* Exercise aim:
When you reach the line containing "(** [millis()] returns" in the records below, start copying exactly, and stop once you have copied the line containing "lastPressDuration : Z;".
=== Available records ===
(** * CloudMouse runtime core: gestures, coordinator, device identity

    A shallow embedding of
    - [lib/hardware/EncoderManager.cpp]  (module [EncoderManager]),
    - [lib/core/Core.cpp]                (module [Core]),
    - [lib/utils/DeviceID.h]             (module [DeviceID]),
    followed by the properties established about them.

    Conventions.  A C++ [int] is a [Z] kept in range by [wrap32s], an
    [unsigned long] / [uint32_t] a [Z] kept in range by [wrap32u] (the
    ESP32 is an ILP32 target).  Digital levels are booleans, [HIGH] being
    [true].  Every method of a class becomes a function from the object's
    fields to the new fields (and a result, when the method has one). *)

From Stdlib Require Import ZArith List Bool Lia String Ascii.
Import ListNotations.
Local Open Scope Z_scope.

(** ** Machine integers *)

Module Machine.

Definition wrap32u (z : Z) : Z := z mod 2 ^ 32.

Definition wrap32s (z : Z) : Z := (z + 2 ^ 31) mod 2 ^ 32 - 2 ^ 31.

Definition wrap64u (z : Z) : Z := z mod 2 ^ 64.

End Machine.

(** Arduino digital levels. *)
Abbreviation LOW := false.
Abbreviation HIGH := true.

(** ** EncoderManager.cpp *)

Module EncoderManager.
Import Machine.

(** The four thresholds are macros of [EncoderManager.h], which is not part
    of the sources at hand; the functions below take them as a value. *)
Record Timing : Set := mkTiming {
  CLICK_TIMEOUT : Z;
  LONG_PRESS_DURATION : Z;
  ULTRA_LONG_PRESS_DURATION : Z;
  DOUBLE_CLICK_WINDOW : Z
}.

(** What the hardware shows during one call of [update()]: the PCNT
    counter behind [encoder.position()], the level of the switch pin
    behind [digitalRead(ENCODER_SW_PIN)], and the time in milliseconds
    since power-up behind [millis()].  Every read made by one call sees
    the same sample. *)
Record Hw : Set := mkHw {
  position : Z;
  pin : bool;
  clock : Z
}.

(** [millis()] returns an [unsigned long]: the clock modulo 2^32. *)
Definition millis (hw : Hw) : Z := wrap32u (clock hw).

Definition digitalRead (hw : Hw) : bool := pin hw.

(** The data members of the class. *)
Record State : Set := mkState {
  lastValue : Z;
  movement : Z;
  movementPending : bool;
  lastButtonState : bool;
  pressStartTime : Z;
  lastPressDuration : Z;
  lastClickTime : Z;
  pressAndRotateActive : bool;
  waitingForDoubleClick : bool;
  clickPending : bool;
  doubleClickPending : bool;
  longPressPending : bool;
  ultraLongPressPending : bool;
  pressAndRotatePending : bool;
  longPressBuzzed : bool;
  ultraLongPressNotified : bool
}.

(** Assignments to a single member. *)
Definition set_lastValue (v : Z) (s : State) : State :=
  mkState v (movement s) (movementPending s) (lastButtonState s)
    (pressStartTime s) (lastPressDuration s) (lastClickTime s)
    (pressAndRotateActive s) (waitingForDoubleClick s) (clickPending s)
    (doubleClickPending s) (longPressPending s) (ultraLongPressPending s)
    (pressAndRotatePending s) (longPressBuzzed s) (ultraLongPressNotified s).

Definition set_movement (v : Z) (s : State) : State :=
  mkState (lastValue s) v (movementPending s) (lastButtonState s)
    (pressStartTime s) (lastPressDuration s) (lastClickTime s)
    (pressAndRotateActive s) (waitingForDoubleClick s) (clickPending s)
    (doubleClickPending s) (longPressPending s) (ultraLongPressPending s)
    (pressAndRotatePending s) (longPressBuzzed s) (ultraLongPressNotified s).

Definition set_movementPending (v : bool) (s : State) : State :=
  mkState (lastValue s) (movement s) v (lastButtonState s)
    (pressStartTime s) (lastPressDuration s) (lastClickTime s)
    (pressAndRotateActive s) (waitingForDoubleClick s) (clickPending s)
    (doubleClickPending s) (longPressPending s) (ultraLongPressPending s)
    (pressAndRotatePending s) (longPressBuzzed s) (ultraLongPressNotified s).

Definition set_lastButtonState (v : bool) (s : State) : State :=
  mkState (lastValue s) (movement s) (movementPending s) v
    (pressStartTime s) (lastPressDuration s) (lastClickTime s)
    (pressAndRotateActive s) (waitingForDoubleClick s) (clickPending s)
    (doubleClickPending s) (longPressPending s) (ultraLongPressPending s)
    (pressAndRotatePending s) (longPressBuzzed s) (ultraLongPressNotified s).

Definition set_pressStartTime (v : Z) (s : State) : State :=
  mkState (lastValue s) (movement s) (movementPending s) (lastButtonState s)
    v (lastPressDuration s) (lastClickTime s)
    (pressAndRotateActive s) (waitingForDoubleClick s) (clickPending s)
    (doubleClickPending s) (longPressPending s) (ultraLongPressPending s)
    (pressAndRotatePending s) (longPressBuzzed s) (ultraLongPressNotified s).

Definition set_lastPressDuration (v : Z) (s : State) : State :=
  mkState (lastValue s) (movement s) (movementPending s) (lastButtonState s)
    (pressStartTime s) v (lastClickTime s)
    (pressAndRotateActive s) (waitingForDoubleClick s) (clickPending s)
    (doubleClickPending s) (longPressPending s) (ultraLongPressPending s)
    (pressAndRotatePending s) (longPressBuzzed s) (ultraLongPressNotified s).

Definition set_lastClickTime (v : Z) (s : State) : State :=
  mkState (lastValue s) (movement s) (movementPending s) (lastButtonState s)
    (pressStartTime s) (lastPressDuration s) v
    (pressAndRotateActive s) (waitingForDoubleClick s) (clickPending s)
    (doubleClickPending s) (longPressPending s) (ultraLongPressPending s)
    (pressAndRotatePending s) (longPressBuzzed s) (ultraLongPressNotified s).

Definition set_pressAndRotateActive (v : bool) (s : State) : State :=
  mkState (lastValue s) (movement s) (movementPending s) (lastButtonState s)
    (pressStartTime s) (lastPressDuration s) (lastClickTime s)
    v (waitingForDoubleClick s) (clickPending s)
    (doubleClickPending s) (longPressPending s) (ultraLongPressPending s)
    (pressAndRotatePending s) (longPressBuzzed s) (ultraLongPressNotified s).

Definition set_waitingForDoubleClick (v : bool) (s : State) : State :=
  mkState (lastValue s) (movement s) (movementPending s) (lastButtonState s)
    (pressStartTime s) (lastPressDuration s) (lastClickTime s)
    (pressAndRotateActive s) v (clickPending s)
    (doubleClickPending s) (longPressPending s) (ultraLongPressPending s)
    (pressAndRotatePending s) (longPressBuzzed s) (ultraLongPressNotified s).

Definition set_clickPending (v : bool) (s : State) : State :=
  mkState (lastValue s) (movement s) (movementPending s) (lastButtonState s)
    (pressStartTime s) (lastPressDuration s) (lastClickTime s)
    (pressAndRotateActive s) (waitingForDoubleClick s) v
    (doubleClickPending s) (longPressPending s) (ultraLongPressPending s)
    (pressAndRotatePending s) (longPressBuzzed s) (ultraLongPressNotified s).

Definition set_doubleClickPending (v : bool) (s : State) : State :=
  mkState (lastValue s) (movement s) (movementPending s) (lastButtonState s)
    (pressStartTime s) (lastPressDuration s) (lastClickTime s)
    (pressAndRotateActive s) (waitingForDoubleClick s) (clickPending s)
    v (longPressPending s) (ultraLongPressPending s)
    (pressAndRotatePending s) (longPressBuzzed s) (ultraLongPressNotified s).

Definition set_longPressPending (v : bool) (s : State) : State :=
  mkState (lastValue s) (movement s) (movementPending s) (lastButtonState s)
    (pressStartTime s) (lastPressDuration s) (lastClickTime s)
    (pressAndRotateActive s) (waitingForDoubleClick s) (clickPending s)
    (doubleClickPending s) v (ultraLongPressPending s)
    (pressAndRotatePending s) (longPressBuzzed s) (ultraLongPressNotified s).

Definition set_ultraLongPressPending (v : bool) (s : State) : State :=
  mkState (lastValue s) (movement s) (movementPending s) (lastButtonState s)
    (pressStartTime s) (lastPressDuration s) (lastClickTime s)
    (pressAndRotateActive s) (waitingForDoubleClick s) (clickPending s)
    (doubleClickPending s) (longPressPending s) v
    (pressAndRotatePending s) (longPressBuzzed s) (ultraLongPressNotified s).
===
* Answer:
(** [millis()] returns an [unsigned long]: the clock modulo 2^32. *)
Definition millis (hw : Hw) : Z := wrap32u (clock hw).

Definition digitalRead (hw : Hw) : bool := pin hw.

(** The data members of the class. *)
Record State : Set := mkState {
  lastValue : Z;
  movement : Z;
  movementPending : bool;
  lastButtonState : bool;
  pressStartTime : Z;
  lastPressDuration : Z;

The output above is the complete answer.